Later, we were discussing an issue that is dear to my heart (the same issue that was taunting me before the meeting) and we talked about the two opposite viewpoints. The woman sitting next to me (who also holds the opposite view as me) put her arm around me and I leaned into her with love as I said we were on the opposite side of this topic.

This is what church should be about... where you can still LOVE each other even if you don't agree. This is the Spirit bringing unity to the Church.

Friday, February 11, 2011

The Greatest of These Is Love

1 Corinthians 13 (New International Version, ©2010)

1 If I speak in the tongues of men or of angels, but do not have love, I am only a resounding gong or a clanging cymbal. 2 If I have the gift of prophecy and can fathom all mysteries and all knowledge, and if I have a faith that can move mountains, but do not have love, I am nothing. 3 If I give all I possess to the poor and give over my body to hardship that I may boast, but do not have love, I gain nothing.

4 Love is patient, love is kind. It does not envy, it does not boast, it is not proud. 5 It does not dishonor others, it is not self-seeking, it is not easily angered, it keeps no record of wrongs. 6 Love does not delight in evil but rejoices with the truth. 7 It always protects, always trusts, always hopes, always perseveres.

8 Love never fails. But where there are prophecies, they will cease; where there are tongues, they will be stilled; where there is knowledge, it will pass away. 9 For we know in part and we prophesy in part, 10 but when completeness comes, what is in part disappears. 11 When I was a child, I talked like a child, I thought like a child, I reasoned like a child. When I became a man, I put the ways of childhood behind me. 12 For now we see only a reflection as in a mirror; then we shall see face to face. Now I know in part; then I shall know fully, even as I am fully known.

13 And now these three remain: faith, hope and love. But the greatest of these is love.

When I was a child, I was extremely compassionate to those who were hurting. My heart went out to any cause and social justice issue... and in college I took on the nickname of Peaceful (as in Give Peace a Chance... John Lennon was my favorite Beatle).

And suddenly I changed

I no longer felt my heart ache for those who were mourning... I became more pessimistic with life in general... and more specifically with religion. You see, I had become a Christian. Yes, this was the way to peace... deep meaningful inner peace and all I continue to experience the pessimism.
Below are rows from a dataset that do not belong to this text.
(** [ds] are the digits of [num], without leading zeros. *)
Record numeral (base num : Z) (ds : list Z) : Prop := {
  nu_digits : is_numeral base ds;
  nu_value : number_of base ds = num;
  nu_short : length ds = 1%nat \/ (exists d ds', ds = d :: ds' /\ d <> 0x30);
}.

Lemma put_pad_snoc n p l : put_pad snoc n p l = l ++ repeat p n.
Proof.
  revert l. induction n as [|n IH]; intros l; cbn; [by rewrite app_nil_r|].
  rewrite IH. unfold snoc. by rewrite <- app_assoc.
Qed.

Lemma printnum_numeral fuel num base w p t :
  2 <= base <= 16 -> 0 <= num < base ^ Z.of_nat fuel -> (0 < fuel)%nat ->
  - 2 ^ 31 + Z.of_nat fuel <= w < 2 ^ 31 ->
  exists ds, printnum snoc fuel num base w p t =
    Some (t ++ repeat p (Z.to_nat (w - Z.of_nat (length ds))) ++ ds) /\
    numeral base num ds /\ (num = 0 -> ds = [0x30]).
Proof.
  intros Hb. revert num w t. induction fuel as [|fuel IH]; intros num w t Hn Hf Hw; [lia|].
  rewrite printnum_S, Z.geb_leb, swrap_small by lia. rewrite Nat2Z.inj_succ, Z.pow_succ_r in Hn by lia.
  assert (forall d, 0 <= d < base -> exists e, digit_of (hexdigit d) = Some e /\ 0 <= e < base) as Hdig.
  { intros d Hd. exists d. split; [apply digit_hexdigit; lia|done]. }
  destruct (Z.leb_spec base num) as [Hge|Hlt].
  - destruct (IH (num / base) (w - 1) t) as (ds & -> & [Hds Hv Hs] & _).
    { split; [apply Z.div_pos; lia|]. apply Z.div_lt_upper_bound; lia. }
    { destruct fuel; [cbn in Hn; lia|lia]. }
    { lia. }
    exists (ds ++ [hexdigit (num mod base)]). split; [|split; [split|]].
    + cbn. unfold snoc. rewrite length_app. cbn.
      replace (w - Z.of_nat (length ds + 1)) with (w - 1 - Z.of_nat (length ds)) by lia.
      by rewrite <- !app_assoc.
    + apply Forall_app. split; [done|]. apply Forall_singleton. apply Hdig. apply Z.mod_pos_bound. lia.
    + unfold number_of in *. rewrite foldl_app, Hv. cbn. rewrite digit_hexdigit.
      * cbn. rewrite Z.mul_comm. symmetry. apply Z.div_mod. lia.
      * pose proof (Z.mod_pos_bound num base). lia.
    + right. destruct Hs as [H1|(d & ds' & -> & Hd)]; [|by eexists _, _].
      destruct ds as [|d [|]]; [done| |done]. eexists _, _. split; [done|]. intros ->.
      unfold number_of in Hv. cbn in Hv. pose proof (Z.div_le_lower_bound num base 1 ltac:(lia) ltac:(lia)). lia.
    + lia.
  - exists [hexdigit (num mod base)]. rewrite (Z.mod_small num base) by lia. cbn. split; [|split; [split|]].
    + unfold snoc at 1. by rewrite put_pad_snoc, <- app_assoc.
    + apply Forall_singleton. apply Hdig. lia.
    + unfold number_of. cbn. by rewrite digit_hexdigit by lia.
    + by left.
    + intros ->. done.
Qed.
(* ===== verification/Textio.v ===== *)
(** * Text input and output of programs: lib/fprintf.c, lib/console.c, lib/readline.c

    fprintf collects its output in a buffer and hands it to write, whatever device the
    descriptor has; the console device passes it to the kernel in pieces, and reads from
    the keyboard; readline edits a line in its buffer. *)
From S2P Require Import Prelude Mmu CMem Str Printfmt PrintfThms.

(** ** lib/fprintf.c

    [write] is the call of lib/fd.c on the descriptor: what it returns and does depends on
    the device and on the state [W] of the system. *)
Section fprintf.
Context {W : Type} (write : list Z -> W -> Z * W).

Record fprintbuf := mkFprintbuf { fb_idx : Z; fb_result : Z; fb_error : Z; fb_buf : gmap Z Z; fb_world : W }.

Definition writebuf (b : fprintbuf) : fprintbuf :=
  if fb_error b >? 0 then
    let '(r, w) := write (buf_chars (fb_buf b) (fb_idx b)) (fb_world b) in
    let result := if r >? 0 then i64 (fb_result b + r) else fb_result b in
    let error := if negb (r =? fb_idx b) then i32 (if r <? 0 then r else 0) else fb_error b in
    mkFprintbuf (fb_idx b) result error (fb_buf b) w
  else b.

Definition fprintf_putch (ch : Z) (b : fprintbuf) : fprintbuf :=
  let b := mkFprintbuf (i32 (fb_idx b + 1)) (fb_result b) (fb_error b) (<[fb_idx b := u8 ch]> (fb_buf b)) (fb_world b) in
  if fb_idx b =? 256 then
    let b := writebuf b in mkFprintbuf 0 (fb_result b) (fb_error b) (fb_buf b) (fb_world b)
  else b.

(** The result and the state; the buffer has any contents at first. *)
Definition vfprintf (fmt : list Z) (ap : list va) (buf : gmap Z Z) (w : W) : option (Z * W) :=
  b ← vprintfmt fprintf_putch fmt ap (mkFprintbuf 0 0 1 buf w);
  let b := if fb_idx b >? 0 then writebuf b else b in
  Some (i32 (if negb (fb_result b =? 0) then fb_result b else fb_error b), fb_world b).
Definition fprintf (fmt : list Z) (ap : list va) (buf : gmap Z Z) (w : W) : option (Z * W) := vfprintf fmt ap buf w.
Definition printf (fmt : list Z) (ap : list va) (buf : gmap Z Z) (w : W) : option (Z * W) := vfprintf fmt ap buf w.

(** *** What it should do

    Pieces go out one after the other, up to the first that is not taken in full: the
    number of characters taken, 1 or the error, and the state. *)
Fixpoint send (ps : list (list Z)) (taken : Z) (w : W) : Z * Z * W :=
  match ps with
  | [] => (taken, 1, w)
  | p :: ps' =>
      let '(r, w) := write p w in
      let taken := if r >? 0 then taken + r else taken in
      if r =? Z.of_nat (length p) then send ps' taken w
      else (taken, if r <? 0 then r else 0, w)
  end.

(** write returns an error or how many of the characters it took. *)
Hypothesis write_result : forall p w, - 2 ^ 31 <= (write p w).1 <= Z.of_nat (length p).

Lemma send_bounds ps : forall taken w, 0 <= taken ->
  0 <= (send ps taken w).1.1 <= taken + Z.of_nat (length (concat ps)) /\
  ((send ps taken w).1.2 = 1 \/ - 2 ^ 31 <= (send ps taken w).1.2 <= 0).
Proof using write_result.
  induction ps as [|p ps IH]; intros taken w Ht; cbn [send]; [cbn; lia|].
  pose proof (write_result p w) as Hr. destruct (write p w) as [r w1]. cbn [fst] in Hr.
  cbn [concat]. rewrite length_app, Nat2Z.inj_add. rewrite Z.gtb_ltb.
  assert (0 <= (if 0 <? r then taken + r else taken) <= taken + Z.of_nat (length p)) as Htk
    by (destruct (Z.ltb_spec 0 r); lia).
  destruct (Z.eqb_spec r (Z.of_nat (length p))) as [E|E].
  - destruct (IH (if 0 <? r then taken + r else taken) w1) as [H1 H2]; [lia|]. split; [lia|exact H2].
  - cbn [fst snd]. split; [lia|]. right. destruct (Z.ltb_spec r 0); lia.
Qed.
But I know better, as a Christian we are supposed to be known for our love... our compassion. I believe that since I once was able to love deeply the world around me and now I am struggling with it there must be some sort of spiritual stronghold preventing the deeper love to manifest itself in my life.

There is a song by Brandon Heath entitled "Give Me Your Eyes" that talks about having the compassion that Jesus has for the rest of humanity.
Brandon Heath - Give Me Your Eyes lyrics | LyricsMode.com

I am praying that the compassion that once flowed so freely would return to me anew and that the pessimism would leave.

Wednesday, February 02, 2011

Is God Calling You?

Recently both my husband, Eric and I have had a pull toward ministry. We are looking at going to school again... or applying for positions... or....

We are wanting to serve God, but life is getting in the way. I am pretty sure that other pastors have the same issues... would love to pursue full-time ministry, but we need to pay the mortgage, get the kids through school... just live.

So... we wait... for the call to let us know the direction that God will have us going into ministry.